Launched just last year, the d.school, a unit of the School of Engineering, draws graduate students from a variety of departments across campus, including the Graduate School of Business, computer science, mechanical engineering and education. By gathering different disciplines together, the program aims to teach collaborative innovation — a special skill the school’s leaders dub design thinking.
“Design thinking is a different way of thinking,” said Alex Kazaks, a member of the course’s teaching team. “There are all different kinds of intelligences, and one of these is creative intelligence. Design thinking is an analog for that. This is not something usually taught in a university setting, and we’re trying to make it available to students.”
Also listed as ME 206A and OIT 333, ME 377 is the flagship of the fairly new d.school, which will not confer regular departmental degrees of its own. Introductory in nature, the class focuses primarily on teamwork.
“This is a class for students interested in leading teams and leading innovation within teams,” said teaching team member Perry Klebahn.
In an effort to reach beyond theory, the class is built entirely around team projects. ME 377 students have 24-hour access to their own classroom workspace — a comfortable-looking space with couches, workbenches, whiteboards across every wall and pink carnations in the plastic cups that hold markers.
“In the GSB, we look at case studies and analyze and talk,” said Management Science and Engineering Prof. Bob Sutton, a founding member of the d.school. “The whole d.school is based on doing stuff in interdisciplinary teams.”
The bike safety projects that swept campus the past week were the second of these learning-by-doing assignments.
“We had to spend eight hours making changes that are meant to increase bike safety on campus, and we had to actually do something, not just plan it,” said second-year GSB student Max Pulido London — one of the group that staged the White Plaza bike accident.
An additional constraint required team members to work within 20 feet of one another.
“It was kind of like the d.school version of [reality show] ‘The Apprentice,’” said first-year electrical engineering graduate student Joel Darnauer.
As the mock accident’s victim, Darnauer lay on the ground covered in fake blood as his teammates handed out fliers with bike safety tips. The long yellow fliers, which were made by the campus police, featured a 10 percent-off coupon for a helmet.
Pulido, Darnauer and four other teammates decided on their project after collecting information on bike safety, a process that included interviewing bike shop salespeople, students and the campus deputy.
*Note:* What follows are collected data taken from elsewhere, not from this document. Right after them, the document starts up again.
(* ===== verification/Swap.v ===== *)
(** * Spark swap size

    [agent_protocol/src/vonk_agent_protocol/swap.py]: the policy's constants, the
    swap a load may fill before the host memory guard acts, and the smallest
    setting that holds a load. *)
From S2P Require Import Prelude.

Definition GIB : Z := 1024 ^ 3.

Record SwapPolicy := {
  minimum_gib : Z;
  default_gib : Z;
  maximum_gib : Z;
  tolerance_mib : Z;
  release_headroom_gib : Z;
  exhausted_free_floor_gib : Z;
  exhausted_free_percent : Z;
  filling_used_percent : Z;
}.

Definition SWAP_POLICY : SwapPolicy := {|
  minimum_gib := 16; default_gib := 64; maximum_gib := 128; tolerance_mib := 512;
  release_headroom_gib := 16; exhausted_free_floor_gib := 2; exhausted_free_percent := 10;
  filling_used_percent := 90 |}.

Definition SWAP_SIZE_DETAIL : string :=
  "Swap size must be a whole number of GiB from " +:+ pretty (minimum_gib SWAP_POLICY) +:+
  " to " +:+ pretty (maximum_gib SWAP_POLICY).

(** [MAX_RUN_GENERATION] of [wire_model.py]. *)
Definition MAX_RUN_GENERATION : Z := 2 ^ 63 - 1.

Record SwapIntent := {
  generation : Z;
  size_gib : Z;
}.

(** The validated constructor: the policy's range, then the field bounds. *)
Definition make_intent (generation_ size : Z) : result SwapIntent :=
  if (size <? minimum_gib SWAP_POLICY) || (maximum_gib SWAP_POLICY <? size) then
    Raise (ValueError SWAP_SIZE_DETAIL)
  else if (generation_ <? 0) || (MAX_RUN_GENERATION <? generation_) then
    Raise (ValueError "generation")
  else Ok {| generation := generation_; size_gib := size |}.

Definition default_swap (generation_ : Z) : result SwapIntent :=
  make_intent generation_ (default_gib SWAP_POLICY).

Definition swap_reaches (total_bytes size_bytes : Z) : bool :=
  size_bytes <=? total_bytes + tolerance_mib SWAP_POLICY * 1024 ^ 2.

Definition swap_satisfied (total_bytes : Z) (desired : SwapIntent) : bool :=
  swap_reaches total_bytes (size_gib desired * GIB).

Definition usable_swap_bytes (total_bytes : Z) : Z :=
  let kept_free :=
    Z.max (exhausted_free_floor_gib SWAP_POLICY * GIB)
      (total_bytes / 100 * exhausted_free_percent SWAP_POLICY) in
  Z.max 0
    (Z.min (total_bytes - kept_free) (total_bytes / 100 * filling_used_percent SWAP_POLICY)).

(** [-(-a // b)]: the quotient rounded up. *)
Definition ceil_div (a b : Z) : Z := - (- a / b).

(** The search loop of [swap_needed_bytes]; [fuel] bounds its steps. *)
Fixpoint swap_search (fuel : nat) (load_bytes size : Z) : Z :=
  match fuel with
  | O => size
  | S fuel' =>
      if usable_swap_bytes (size * GIB) <? load_bytes
      then swap_search fuel' load_bytes (size + 1) else size
  end.

(** Steps that always suffice: twice the load plus three GiB holds it. *)
Definition search_fuel (load_bytes : Z) : nat := Z.to_nat (ceil_div load_bytes GIB + 3).

Definition swap_needed_bytes (load_bytes : Z) : Z :=
  if load_bytes <=? 0 then 0
  else swap_search (search_fuel load_bytes) load_bytes (ceil_div load_bytes GIB) * GIB.

(** ** Facts *)
Lemma ceil_div_spec a b : 0 < b -> (ceil_div a b - 1) * b < a <= ceil_div a b * b.
Proof.
  intros Hb. unfold ceil_div. pose proof (Z.mod_pos_bound (- a) b Hb).
  pose proof (Z.div_mod (- a) b). nia.
Qed.

Lemma GIB_val : GIB = 1073741824.
Proof. reflexivity. Qed.

Lemma usable_bounds t :
  0 <= t -> 0 <= usable_swap_bytes t <= t /\
  Z.min (t - 2 * GIB) (t * 9 / 10 - 100) <= usable_swap_bytes t.
Proof.
  intros Ht. unfold usable_swap_bytes. simpl. rewrite GIB_val.
  pose proof (Z.div_mod t 100). pose proof (Z.mod_pos_bound t 100).
  pose proof (Z.div_mod (t * 9) 10). pose proof (Z.mod_pos_bound (t * 9) 10). lia.
Qed.

(** A larger whole-GiB setting never holds less. *)
Lemma usable_mono s s' :
  0 <= s <= s' -> usable_swap_bytes (s * GIB) <= usable_swap_bytes (s' * GIB).
Proof.
  intros Hs. unfold usable_swap_bytes. simpl. rewrite GIB_val.
  pose proof (Z.div_mod (s * 1073741824) 100). pose proof (Z.mod_pos_bound (s * 1073741824) 100).
  pose proof (Z.div_mod (s' * 1073741824) 100). pose proof (Z.mod_pos_bound (s' * 1073741824) 100).
  destruct (Z.eq_dec s s') as [->|]; lia.
Qed.

Lemma swap_search_spec fuel load : forall s,
  (exists n, (n <= fuel)%nat /\ load <= usable_swap_bytes ((s + Z.of_nat n) * GIB)) ->
  let r := swap_search fuel load s in
  s <= r /\ load <= usable_swap_bytes (r * GIB) /\
  forall q, s <= q < r -> usable_swap_bytes (q * GIB) < load.
Proof.
  induction fuel as [|fuel IH]; intros s (n & Hn & Hload); simpl.
  { assert (n = 0%nat) as -> by lia. rewrite Z.add_0_r in Hload. split_and!; [lia|done|lia]. }
  destruct (usable_swap_bytes (s * GIB) <? load) eqn:E; bools; [|split_and!; [lia|done|lia]].
  destruct n as [|n]; [rewrite Z.add_0_r in Hload; lia|].
  destruct (IH (s + 1)) as (H1 & H2 & H3).
  { exists n. split; [lia|]. by replace (s + 1 + Z.of_nat n) with (s + Z.of_nat (S n)) by lia. }
  split_and!; [lia|done|]. intros q Hq. destruct (Z.eq_dec q s) as [->|]; [done|]. apply H3. lia.
Qed.

Lemma search_enough load c :
  0 < load -> load <= c * GIB ->
  load <= usable_swap_bytes ((c + Z.of_nat (Z.to_nat (c + 3))) * GIB).
Proof.
  rewrite GIB_val. intros Hl Hc. rewrite Z2Nat.id by lia. set (t := (c + (c + 3)) * 1073741824).
  pose proof (usable_bounds t) as Hb. rewrite GIB_val in Hb.
  pose proof (Z.div_mod (t * 9) 10). pose proof (Z.mod_pos_bound (t * 9) 10). lia.
Qed.

Lemma swap_needed_spec load :
  0 < load ->
  exists s, swap_needed_bytes load = s * GIB /\ 0 < s /\
    load <= usable_swap_bytes (s * GIB) /\
    (forall q, 0 <= q -> load <= usable_swap_bytes (q * GIB) <-> s <= q).
Proof.
  intros Hl. unfold swap_needed_bytes. rewrite (proj2 (Z.leb_gt load 0)) by lia.
  assert (0 < GIB) as Hg by (rewrite GIB_val; lia).
  pose proof (ceil_div_spec load GIB Hg) as Hc. set (c := ceil_div load GIB) in *.
  destruct (swap_search_spec (search_fuel load) load c) as (H1 & H2 & H3).
  { exists (search_fuel load). split; [done|]. apply search_enough; lia. }
  set (s := swap_search _ _ _) in *. exists s. split; [done|].
  assert (0 < s) as Hs by nia. split; [done|]. split; [done|].
  intros q Hq. split; [|intros Hsq; etransitivity; [exact H2|]; apply usable_mono; lia].
  intros Hle. destruct (Z.le_gt_cases s q) as [|Hlt]; [done|exfalso].
  destruct (Z.le_gt_cases c q) as [Hcq|Hcq]; [specialize (H3 q ltac:(lia)); lia|].
  pose proof (usable_bounds (q * GIB) ltac:(nia)) as [Hb _]. nia.
Qed.

(** The search for a swap setting ends and finds the smallest one: for a positive
    load the result is a whole number of GiB whose usable part holds the load, every
    whole-GiB setting that holds the load is at least as large, and every larger
    setting still holds it. *)
Theorem swap_needed_bytes_smallest load :
  0 < load ->
  exists s, swap_needed_bytes load = s * GIB /\ 0 < s /\
    load <= usable_swap_bytes (s * GIB) /\
    (forall q, 0 <= q -> load <= usable_swap_bytes (q * GIB) <-> s <= q).
Proof. apply swap_needed_spec. Qed.

Lemma swap_needed_bytes_smallest_witness :
  exists s, swap_needed_bytes (40 * GIB) = s * GIB /\ s = 45.
Proof.
  destruct (swap_needed_bytes_smallest (40 * GIB)) as (s & Hs & _); [reflexivity|].
  exists s. split; [exact Hs|].
  assert (swap_needed_bytes (40 * GIB) = 45 * GIB) as E by (vm_compute; reflexivity).
  rewrite E, GIB_val in Hs. lia.
Defined.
“There are about 50 reported accidents annually and many more that go unreported — several per day according the bike shop folks,” Darnauer said. “According to the campus deputies, the main problems are: bikers not paying attention to stop signs at busy intersections, riding without a light at night and riding while distracted by a cellphone or an iPod.”
“In general, we found that there is an awareness on campus of the dangers of not wearing helmets,” Pulido said, “Yet people tend to feel that it cannot happen to them, but to someone else.”
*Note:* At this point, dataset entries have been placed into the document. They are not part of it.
(* ===== verification/ResourceTypes.v ===== *)
(** * Resource planning: types, reasons and memory kinds

    [control/src/vonk_control/resource_planning/types.py], [reasons.py] and
    [memory_kinds.py], with [resource_term_code] of the reason codes.  A Python [int | None] is
    [option Z]; an evidence timestamp is kept as the ISO text the details quote. *)
From S2P Require Import Prelude Vocabulary ReasonCodes Swap Blockers.

(** [ResourcePlanningCode(f"resource.{term.value}_{problem.value}")] *)
Definition resource_term_code (term : ResourceTerm) (problem : ResourceTermProblem)
  : result ResourcePlanningCode :=
  match of_word ("resource." +:+ value term +:+ "_" +:+ value problem) with
  | Some c => Ok c
  | None => Raise (ValueError "not a valid ResourcePlanningCode")
  end.

Inductive EvidenceState := declared | measured | fresh | stale | unknown.
#[global] Instance EvidenceState_eq : EqDecision EvidenceState.
Proof. solve_decision. Defined.

Definition evidence_word (e : EvidenceState) : string :=
  match e with
  | declared => "declared" | measured => "measured" | fresh => "fresh" | stale => "stale"
  | unknown => "unknown"
  end.

Inductive ReasonSeverity := blocker | warning.
#[global] Instance ReasonSeverity_eq : EqDecision ReasonSeverity.
Proof. solve_decision. Defined.

Record ResourceReason := {
  code : string;
  detail : string;
  severity : ReasonSeverity;
  reason_node : option string;
  reason_swap : option SwapShortfallEvidence;
}.
#[global] Instance ResourceReason_eq : EqDecision ResourceReason.
Proof. solve_decision. Defined.

(** Every reason's detail is persisted with a 512-character bound. *)
Definition _reason (code_ detail_ : string) (severity_ : ReasonSeverity) (node : option string)
    (swap_ : option SwapShortfallEvidence) : ResourceReason :=
  {| code := code_; detail := str_take 512 detail_; severity := severity_; reason_node := node;
     reason_swap := swap_ |}.

Definition is_blocker (r : ResourceReason) : bool := same (severity r) blocker.

Definition _same_memory_kind (left right : string) : bool :=
  let both names := mem left names && mem right names in
  both ["unified"; "unified-memory"] || both ["host"; "host-memory"]
  || both ["accelerator"; "gpu-memory"].

(** ** Installation disk *)
Record RecipeDiskResources := {
  working_bytes : Z;
  safety_margin_bytes : Z;
}.

Record InstallationDiskRequirement := {
  disk_required_bytes : Z;
  disk_floor_bytes : Z;
}.

Definition installation_disk_requirement (disk : RecipeDiskResources)
    (required_download_bytes minimum_floor_bytes : Z) : result InstallationDiskRequirement :=
  if (required_download_bytes <? 0) || (minimum_floor_bytes <? 0) then
    Raise (ValueError "installation disk envelope contains negative bytes")
  else
    Ok {| disk_required_bytes := required_download_bytes + working_bytes disk;
          disk_floor_bytes := Z.max minimum_floor_bytes (safety_margin_bytes disk) |}.

(** ** Memory kinds *)
Inductive MemoryKind := unified | host | accelerator.
#[global] Instance MemoryKind_eq : EqDecision MemoryKind.
Proof. solve_decision. Defined.

Definition kind_word (k : MemoryKind) : string :=
  match k with unified => "unified" | host => "host" | accelerator => "accelerator" end.

Inductive MemoryPool := shared | separate.
#[global] Instance MemoryPool_eq : EqDecision MemoryPool.
Proof. solve_decision. Defined.

Definition memory_reservation_kind (k : MemoryKind) : string :=
  match k with
  | unified => "unified-memory" | host => "host-memory" | accelerator => "gpu-memory"
  end.

Definition all_reservation_kinds : list string := ["host-memory"; "gpu-memory"; "unified-memory"].

Definition memory_reservation_kinds (kind : string) (pool : MemoryPool) : result (list string) :=
  if negb (mem kind all_reservation_kinds) then Raise (ValueError "reservation is not memory")
  else if same pool shared then Ok all_reservation_kinds
  else if bool_decide (kind = "unified-memory") then Ok all_reservation_kinds
  else Ok [kind; "unified-memory"].

(** ** Settings, evidence and demand *)
Record ParallelismSettings := {
  world_size : Z;
  tensor : Z;
  pipeline : Z;
  data : Z;
  backend : string;
}.
#[global] Instance ParallelismSettings_eq : EqDecision ParallelismSettings.
Proof. solve_decision. Defined.

Record ResourceEvidence := {
  weights_bytes : option Z;
  runtime_overhead_bytes : option Z;
  baseline_context_tokens : option Z;
  baseline_concurrency : option Z;
  baseline_batch_tokens : option Z;
  context_bytes_per_token : option Z;
  concurrency_bytes_per_request : option Z;
  batch_bytes_per_token : option Z;
  supported_context_tokens : option (Z * Z);
  supported_concurrency : option (Z * Z);
  supported_batch_tokens : option (Z * Z);
  ev_state : EvidenceState;
  ev_digest : option string;
  declared_total_bytes : option Z;
  observed_total_bytes : option Z;
  declared_load_rise_bytes : Z;
  ev_minimum_swap_bytes : Z;
}.

Record ResourceDemand := {
  d_weights_bytes : option Z;
  d_runtime_overhead_bytes : option Z;
  context_bytes : option Z;
  concurrency_bytes : option Z;
  batch_bytes : option Z;
  total_bytes : option Z;
  demand_state : EvidenceState;
  demand_reasons : list ResourceReason;
  load_overshoot_bytes : Z;
  minimum_swap_bytes : Z;
}.

Definition demand_allowed (d : ResourceDemand) : bool :=
  bool_decide (total_bytes d <> None) && negb (existsb is_blocker (demand_reasons d)).

(** ** Reservations and capacity *)
Record UnknownRunMemoryResidual := {
  run_id : string;
  run_generation : Z;
  residual_kind : string;
  maximum_bytes : Z;
}.
#[global] Instance UnknownRunMemoryResidual_eq : EqDecision UnknownRunMemoryResidual.
Proof. solve_decision. Defined.

Record OwnerRef := {
  owner_kind : string;
  owner_id : string;
}.

Record MemoryClaimHolder := {
  owner : OwnerRef;
  amount_bytes : Z;
}.

Record MemoryReservationTotals := {
  committed_bytes_by_kind : gmap string Z;
  unmaterialized_bytes_by_kind : gmap string Z;
  unknown_run_residuals_by_kind : gmap string (list UnknownRunMemoryResidual);
  released_unobserved_bytes_by_kind : gmap string Z;
  kept_bytes_by_kind : gmap string Z;
  unmaterialized_holders_by_kind : gmap string (list MemoryClaimHolder);
  releasing_bytes_by_kind : gmap string Z;
}.

Record SwapHolder := {
  holder_run_id : string;
  holder_held_bytes : Z;
  job_run : bool;
}.

Record SwapCapacity := {
  swap_total_bytes : Z;
  swap_used_bytes : Z;
  holders : list SwapHolder;
  desired_bytes : option Z;
}.

Definition held_bytes (s : SwapCapacity) : Z := sum_list (holder_held_bytes <$> holders s).

Definition NO_SWAP : SwapCapacity :=
  {| swap_total_bytes := 0; swap_used_bytes := 0; holders := []; desired_bytes := None |}.

Inductive CapacitySnapshot := Snapshot {
  node_id : string;
  memory_kind : string;
  available_bytes : option Z;
  occupied_bytes : option Z;
  reserved_bytes : option Z;
  evidence_state : EvidenceState;
  evidence_digest : option string;
  components : list CapacitySnapshot;
  unmaterialized_bytes : option Z;
  unknown_run_residuals : list UnknownRunMemoryResidual;
  evidence_observed_at : option string;
  kept_bytes : Z;
  unmaterialized_holders : list MemoryClaimHolder;
  releasing_bytes : Z;
  free_upside_bytes : Z;
  swap : SwapCapacity;
}.

Record PlannedStopRelease := {
  stop_run_id : string;
  stop_node_id : string;
  stop_memory_kind : string;
  release_bytes : option Z;
  planned : bool;
  stop_plan_digest : option string;
}.

Record NodeCapacityPlan := {
  plan_node_id : string;
  required_bytes : option Z;
  current_free_after_bytes : option Z;
  after_stop_free_after_bytes : option Z;
  selected_free_after_bytes : option Z;
  stop_required : bool;
  node_allowed : bool;
  node_reasons : list ResourceReason;
  insufficient_components : list string;
  plan_residuals : list UnknownRunMemoryResidual;
}.

Record CapacityPlan := {
  nodes : list NodeCapacityPlan;
  plan_allowed : bool;
  stop_before_prepare : bool;
  plan_reasons : list ResourceReason;
}.

(** Python [tuple(dict.fromkeys(l))]: the first of each equal element, in order. *)
Fixpoint dedupe_from {A} `{EqDecision A} (seen l : list A) : list A :=
  match l with
  | [] => []
  | x :: rest => if mem x seen then dedupe_from seen rest else x :: dedupe_from (x :: seen) rest
  end.
Definition dedupe {A} `{EqDecision A} (l : list A) : list A := dedupe_from [] l.

Lemma dedupe_from_elem {A} `{EqDecision A} (l : list A) : forall seen x,
  x ∈ dedupe_from seen l <-> x ∈ l /\ x ∉ seen.
Proof.
  induction l as [|y l IH]; intros seen x; simpl; [set_solver|].
  case_match eqn:E; bools; [rewrite IH; set_solver|].
  rewrite !elem_of_cons, IH. destruct (decide (x = y)) as [->|]; set_solver.
Qed.

Lemma dedupe_elem {A} `{EqDecision A} (l : list A) x : x ∈ dedupe l <-> x ∈ l.
Proof. unfold dedupe. rewrite dedupe_from_elem. set_solver. Qed.

(** ** Facts *)

(** Every problem of every effective setting has a reason code, so the planner's code
    construction never raises. *)
Theorem resource_term_code_total term problem :
  exists c, resource_term_code term problem = Ok c /\
    value c = "resource." +:+ value term +:+ "_" +:+ value problem.
Proof. destruct term, problem; eexists; (split; [vm_compute; reflexivity|reflexivity]). Qed.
Projects, which students presented yesterday afternoon, ranged from awareness campaigns to directing actual bike traffic. All groups collected preliminary data, which included findings on undergraduate attitudes towards bike safety. One such group reported that undergraduate students regarded helmet-wearing as “socially uncool.”
Many students said they were surprised that their week-long exercise in teamwork garnered real and positive reactions.
“We handed out about 200 fliers,” Darnauer said. “Most people were interested in what we had to say. A few visiting high school students stopped to take pictures.”
The group that built the temporary roundabout, complete with police assistance and artwork, presented videos of cyclists using the roundabout to make safe turns. One woman even gave them a thumbs-up.
Another group completed bike inspections on parked bikes, leaving pamphlets for students with flat tires or broken brakes. This group reported seeing students pause to examine their bikes, and no students threw the notices away.
A third group organized a “virus” game, and distributed a phone number for students to report their biggest complaints about biking on campus. The group received 21 calls.
ME 377 students deemed the projects a good experience, allowing them to meet their peers in other disciplines and work in a more hands-on setting. They realized as well that the course’s design was a collaborative project itself.
“The content of this class will drive a lot of the content for the spring quarter,” Klebahn said.
“It’s been a little chaotic,” said first-year mechanical engineering student Michael Ho, another member of the bike safety team. “But it’s exciting to be a part of this.”